Lemma digits_value_digits (s : string) (acc : Z) :
  all_chars is_digit s = true → 0 ≤ acc → ∃ z, digits_value acc s = Some z ∧ 0 ≤ z.
Proof.
  revert acc. induction s as [|c s IH]; intros acc; simpl.
  - intros _ Hacc. by exists acc.
  - intros [Hc Hs]%andb_prop Hacc. rewrite Hc. apply IH; [done|].
    unfold is_digit in Hc. apply andb_prop in Hc as [Hlo _]. apply Nat.leb_le in Hlo. lia.
Qed.

(** [int] of a non-empty run of digits is a natural number. *)
Lemma py_int_digits (d : string) :
  d ≠ "" → all_chars is_digit d = true → ∃ z, py_int d = Ok z ∧ 0 ≤ z.
Proof.
  intros Hd Hdigits. unfold py_int.
  rewrite py_strip_not_space by (by apply (all_chars_impl is_digit), Hdigits;
                                   apply digit_not_space).
  destruct (digits_value_digits d 0 Hdigits) as (z & Hz & Hpos); [done|].
  destruct d as [|c d]; [done|]. exists z. split; [|done].
  simpl in Hdigits. apply andb_prop in Hdigits as [Hc _].
  destruct c as [[] [] [] [] [] [] [] []]; try discriminate Hc; by rewrite Hz.
Qed.

(** ** Links that carry a page id *)

Lemma wiki_pages_captures (href : string) (caps : list string) :
  re_search wiki_pages_re href = Some caps →
  ∃ d, caps = [d] ∧ d ≠ "" ∧ all_chars is_digit d = true
       ∧ occurs ("/pages/" +:+ d) href.
Proof.
  intros (pre & s & -> & Hmatch)%re_search_sound. revert Hmatch.
  unfold re_match, wiki_pages_re. rewrite rmatch_cat. intros Hmatch.
  apply rmatch_lit in Hmatch as (s1 & -> & Hmatch). rewrite rmatch_cat in Hmatch.
  cbn [rmatch] in Hmatch. destruct s1 as [|x s1]; [done|].
  destruct (dot x); [|done].
  apply star_lazy_sound in Hmatch as (a & b & -> & _ & Hmatch).
  destruct (startswith "/pages/" b) eqn:Hb; [|done].
  apply startswith_split in Hb.
  apply (rmatch_group_plus_last is_digit _ [] caps) in Hmatch
    as (d & tail & Htail & Hd & Hdigits & -> & _).
  exists d. split_and!; [done..|].
  rewrite Hb, Htail. exists (pre +:+ "/wiki/" +:+ String x a), tail.
  by rewrite !app_assoc_s.
Qed.

Lemma viewpage_captures (href : string) (caps : list string) :
  re_search viewpage_re href = Some caps →
  ∃ d, caps = [d] ∧ d ≠ "" ∧ all_chars is_digit d = true
       ∧ occurs ("pageId=" +:+ d) href.
Proof.
  intros (pre & s & -> & Hmatch)%re_search_sound. revert Hmatch.
  unfold re_match, viewpage_re. rewrite rmatch_cat. intros Hmatch.
  apply rmatch_lit in Hmatch as (s1 & -> & Hmatch). rewrite rmatch_cat in Hmatch.
  cbn [rmatch] in Hmatch. destruct s1 as [|x s1]; [done|].
  destruct (dot x); [|done].
  destruct (startswith "action?pageId=" s1) eqn:Hs1; [|done].
  apply startswith_split in Hs1.
  apply (rmatch_group_plus_last is_digit _ [] caps) in Hmatch
    as (d & tail & Htail & Hd & Hdigits & -> & _).
  exists d. split_and!; [done..|].
  rewrite Hs1, Htail. exists (pre +:+ "/pages/viewpage" +:+ String x "action?"), tail.
  by rewrite !app_assoc_s.
Qed.

(** X8.  A link whose [href] holds [/wiki/.../pages/<digits>] or
    [/pages/viewpage.action?pageId=<digits>], and to which no earlier
    branch of [convert_a] applies, is converted as the link to the page
    with that number: the captured id is a non-empty run of digits, so
    [int] does not fail on it. *)
Theorem page_id_links_resolve (page : Page) (el : Tag) (text : string)
    (parent_tags : list string) (w : World) (caps : list string) :
  is_user_mention el = false →
  is_create_link el = false →
  contains "page" (str_attr (el_get el "data-linked-resource-type")) = false
    ∨ el_str el "data-linked-resource-id" ∈ [""; "null"] →
  contains "attachment" (str_attr (el_get el "data-linked-resource-type")) = false →
  re_search wiki_pages_re (el_str el "href") = Some caps
    ∨ (re_search wiki_pages_re (el_str el "href") = None
       ∧ re_search viewpage_re (el_str el "href") = Some caps) →
  ∃ d z, caps = [d] ∧ py_int d = Ok z ∧ 0 ≤ z
         ∧ (occurs ("/pages/" +:+ d) (el_str el "href")
            ∨ occurs ("pageId=" +:+ d) (el_str el "href"))
         ∧ convert_a page el text parent_tags w = convert_page_link page z (Some el) w.
Proof.
  intros Huser Hcreate Hpage Hatt Hhref.
  assert (Hcaps : ∃ d, caps = [d] ∧ d ≠ "" ∧ all_chars is_digit d = true
            ∧ (occurs ("/pages/" +:+ d) (el_str el "href")
               ∨ occurs ("pageId=" +:+ d) (el_str el "href"))).
  { destruct Hhref as [Hwiki | [_ Hview]].
    - destruct (wiki_pages_captures _ _ Hwiki) as (d & ? & ? & ? & ?). exists d. eauto.
    - destruct (viewpage_captures _ _ Hview) as (d & ? & ? & ? & ?). exists d. eauto. }
  destruct Hcaps as (d & -> & Hd & Hdigits & Hocc).
  destruct (py_int_digits d Hd Hdigits) as (z & Hz & Hpos).
  exists d, z. split_and!; [done..|].
  - unfold convert_a. rewrite Huser, Hcreate. unfold convert_a_link.
    assert (Hrest : ∀ (A : Type) (x y : A),
      (if contains "page" (str_attr (el_get el "data-linked-resource-type")) then
         if negb (bool_decide (el_str el "data-linked-resource-id" = "")) &&
            negb (bool_decide (el_str el "data-linked-resource-id" = "null"))
         then x else y
       else y) = y).
    { intros A x y. destruct Hpage as [-> | Hid]; [done|].
      destruct (contains "page" _); [|done].
      apply elem_of_cons in Hid as [-> | Hid]; [done|].
      apply elem_of_cons in Hid as [-> | Hid]; [done|]. by apply elem_of_nil in Hid. }
    rewrite Hrest, Hatt.
    destruct Hhref as [-> | [-> ->]]; unfold bindM, lift; by rewrite Hz.
Qed.

(** ** Path templates, segment by segment *)

Lemma concat_cons (x : string) (xs : list string) :
  String.concat "" (x :: xs) = x +:+ String.concat "" xs.
Proof. destruct xs; [by rewrite app_empty_r|done]. Qed.

Lemma span_exact (p : ascii → bool) (n rest : string) :
  all_chars p n = true →
  match rest with String c _ => p c = false | EmptyString => True end →
  span p (n +:+ rest) = (n, rest).
Proof.
  intros Hn Hrest. induction n as [|c n IH].
  - rewrite app_empty_l. destruct rest as [|c rest]; [done|]. simpl. by rewrite Hrest.
  - simpl in Hn. apply andb_prop in Hn as [Hc Hn]. rewrite app_cons. simpl.
    by rewrite Hc, (IH Hn).
Qed.

Lemma all_idchars_no (c : ascii) (n : string) :
  is_idchar c = false → all_chars is_idchar n = true → contains (String c "") n = false.
Proof.
  intros Hc. induction n as [|a n IH]; [done|]. simpl.
  intros [Ha Hn]%andb_prop. rewrite andb_true_r, (IH Hn), orb_false_r.
  apply bool_decide_eq_false_2. intros ->. congruence.
Qed.

(** The substitution at a placeholder whose name is an identifier: the
    value of the variable, or the placeholder as it stands. *)
Lemma substitute_at_identifier (m : gmap string string) (name post : string) :
  is_identifier name = true →
  substitute_go m 0 ("${" +:+ name +:+ "}" +:+ post) =
    default ("${" +:+ name +:+ "}") (m !! name) +:+ substitute_go m 0 post.
Proof.
  unfold is_identifier. intros [Hstart Hall]%andb_prop.
  change ("${" +:+ name +:+ "}" +:+ post)
    with (String "$" (String "{" (name +:+ "}" +:+ post))).
  cbn [substitute_go]. rewrite bool_decide_eq_true_2 by done.
  rewrite at_dollar_brace.
  rewrite (span_exact is_idchar name ("}" +:+ post) Hall) by done.
  cbn [fst snd]. rewrite Hstart.
  change (startswith "}" ("}" +:+ post)) with true. cbn [andb fst snd].
  change (2 + String.length name)%nat with (S (S (String.length name))). cbv iota.
  rewrite <- (app_assoc_s name "}" post).
  replace (S (String.length name)) with (String.length (name +:+ "}"))
    by (rewrite length_app_s; simpl; lia).
  by rewrite substitute_skip, str_drop_all by done.
Qed.

Lemma substitute_segment (m : gmap string string) (seg : segment) (rest : string) :
  well_formed_segment seg = true →
  substitute_go m 0 (replace_char "{" "${" (segment_text seg) +:+ rest) =
    segment_value m seg +:+ substitute_go m 0 rest.
Proof.
  destruct seg as [s|name]; simpl.
  - intros [Hd Ho]%andb_prop. apply negb_true_iff in Hd, Ho.
    by rewrite (replace_char_absent "{" _ s Ho), substitute_literal.
  - intros Hname. pose proof Hname as Hid. unfold is_identifier in Hid.
    apply andb_prop in Hid as [_ Hall].
    rewrite !replace_char_app, (replace_char_absent "{" _ name)
      by (by apply all_idchars_no).
    change (replace_char "{" "${" "{") with "${".
    change (replace_char "{" "${" "}") with "}".
    rewrite !app_assoc_s. by apply substitute_at_identifier.
Qed.

(** X9.  A template made of literal text (without dollar sign and opening
    brace) and of placeholders whose names are identifiers resolves
    segment by segment, from left to right: text is copied, a placeholder
    of a variable is replaced by the value of the variable, inserted as it
    is and not scanned again, and a placeholder of no variable stays, with
    a dollar sign before it. *)
Theorem template_resolves_by_segments (vars : gmap string string) (segs : list segment) :
  forallb well_formed_segment segs = true →
  safe_substitute vars (replace_char "{" "${" (template_of segs)) = expansion vars segs.
Proof.
  unfold safe_substitute, template_of, expansion.
  induction segs as [|seg segs IH]; [done|]. cbn [forallb].
  intros [Hseg Hsegs]%andb_prop. rewrite !fmap_cons, !concat_cons, replace_char_app.
  by rewrite substitute_segment, IH.
Qed.

Lemma replace_brace_ends_identifier (rest : string) :
  ends_identifier rest = true → ends_identifier (replace_char "{" "${" rest) = true.
Proof.
  destruct rest as [|c rest]; [done|]. simpl. case_bool_decide; [done|]. done.
Qed.

(** X10.  Two consequences of the dollar sign being the delimiter of
    [string.Template].  A placeholder written right after a dollar sign
    is not substituted, not even for a documented variable: the two
    dollar signs collapse into one and the braces are copied.  And a
    variable is substituted without braces too, when its name follows a
    dollar sign and ends where the identifier characters end. *)
Theorem dollar_sign_in_templates (vars : gmap string string) (name rest : string) :
  (contains "$" name = false → contains "{" name = false →
   safe_substitute vars (replace_char "{" "${" ("$" +:+ "{" +:+ name +:+ "}" +:+ rest)) =
     "${" +:+ name +:+ "}"
     +:+ safe_substitute vars (replace_char "{" "${" rest))
  ∧ (∀ value, is_identifier name = true → vars !! name = Some value →
       ends_identifier rest = true →
       safe_substitute vars (replace_char "{" "${" ("$" +:+ name +:+ rest)) =
         value +:+ safe_substitute vars (replace_char "{" "${" rest)).
Proof.
  unfold safe_substitute. split.
  - intros Hd Ho.
    change ("$" +:+ "{" +:+ name +:+ "}" +:+ rest)
      with (String "$" (String "{" (name +:+ "}" +:+ rest))).
    cbn [replace_char]. rewrite bool_decide_eq_false_2, bool_decide_eq_true_2 by done.
    rewrite replace_char_app, (replace_char_absent "{" _ name Ho), replace_char_app.
    change (replace_char "{" "${" "}") with "}".
    change ("${" +:+ ?x) with (String "$" (String "{" x)).
    cbn [substitute_go]. rewrite !bool_decide_eq_true_2 by done.
    change (at_dollar vars (String "$" ?x)) with ("$", 1%nat). cbn [fst snd].
    rewrite (bool_decide_eq_false_2 ("{"%char = "$"%char)) by done.
    change ("$" +:+ String "{" ?x) with (String "$" (String "{" x)). do 2 f_equal.
    rewrite (substitute_literal vars name) by done.
    by rewrite (substitute_literal vars "}").
  - intros value Hname Hvalue Hrest. pose proof Hname as Hid. unfold is_identifier in Hid.
    apply andb_prop in Hid as [Hstart Hall].
    change ("$" +:+ name +:+ rest) with (String "$" (name +:+ rest)).
    cbn [replace_char]. rewrite bool_decide_eq_false_2 by done.
    rewrite replace_char_app, (replace_char_absent "{" _ name)
      by (by apply all_idchars_no).
    cbn [substitute_go]. rewrite bool_decide_eq_true_2 by done.
    apply replace_brace_ends_identifier in Hrest.
    assert (Hspan : span is_idchar (name +:+ replace_char "{" "${" rest)
                    = (name, replace_char "{" "${" rest)).
    { apply span_exact; [done|]. destruct (replace_char "{" "${" rest); [done|].
      simpl in Hrest. by apply negb_true_iff. }
    destruct name as [|c name]; [done|]. simpl in Hstart.
    rewrite app_cons in *. unfold at_dollar.
    assert (c ≠ "$"%char) by (intros ->; done).
    rewrite bool_decide_eq_false_2, Hstart, Hspan by done. cbn [fst snd].
    rewrite Hvalue. cbn [default].
    rewrite <- (app_cons c name). by rewrite substitute_skip, str_drop_all by done.
Qed.

(** ** Lines written and read back *)

Lemma rev_app_app (s acc : string) : String.rev_app s acc = String.rev s +:+ acc.
Proof.
  unfold String.rev. revert acc. induction s as [|c s IH]; intros acc; [done|].
  simpl. rewrite (IH (String c acc)), (IH (String c "")). by rewrite app_assoc_s.
Qed.

Lemma not_space_nl (c : ascii) : not_space c = true → c ≠ "010"%char.
Proof. by intros Hc ->. Qed.

(** A line without white space, then the rest. *)
Lemma readlines_go_line (cur s rest : string) :
  all_chars not_space s = true →
  readlines_go cur (s +:+ nl +:+ rest) =
    (String.rev cur +:+ s +:+ nl) :: readlines_go "" rest.
Proof.
  revert cur. induction s as [|c s IH]; intros cur.
  - intros _. rewrite !app_empty_l. unfold nl. rewrite app_cons, app_empty_l. simpl.
    unfold String.rev at 1. simpl. by rewrite rev_app_app.
  - simpl. intros [Hc Hs]%andb_prop. rewrite app_cons. simpl.
    rewrite bool_decide_eq_false_2 by (by apply not_space_nl).
    rewrite (IH _ Hs). unfold String.rev at 1. simpl.
    by rewrite rev_app_app, app_assoc_s.
Qed.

##########

What you have to do: Beginning with the line containing "rewrite Hrest, Hatt." and ending with the line containing "intros Hn Hrest. induction n as [|c n IH].", extract those lines exactly from the listing above, and only those.

Output for this task:
    rewrite Hrest, Hatt.
    destruct Hhref as [-> | [-> ->]]; unfold bindM, lift; by rewrite Hz.
Qed.

(** ** Path templates, segment by segment *)

Lemma concat_cons (x : string) (xs : list string) :
  String.concat "" (x :: xs) = x +:+ String.concat "" xs.
Proof. destruct xs; [by rewrite app_empty_r|done]. Qed.

Lemma span_exact (p : ascii → bool) (n rest : string) :
  all_chars p n = true →
  match rest with String c _ => p c = false | EmptyString => True end →
  span p (n +:+ rest) = (n, rest).
Proof.
  intros Hn Hrest. induction n as [|c n IH].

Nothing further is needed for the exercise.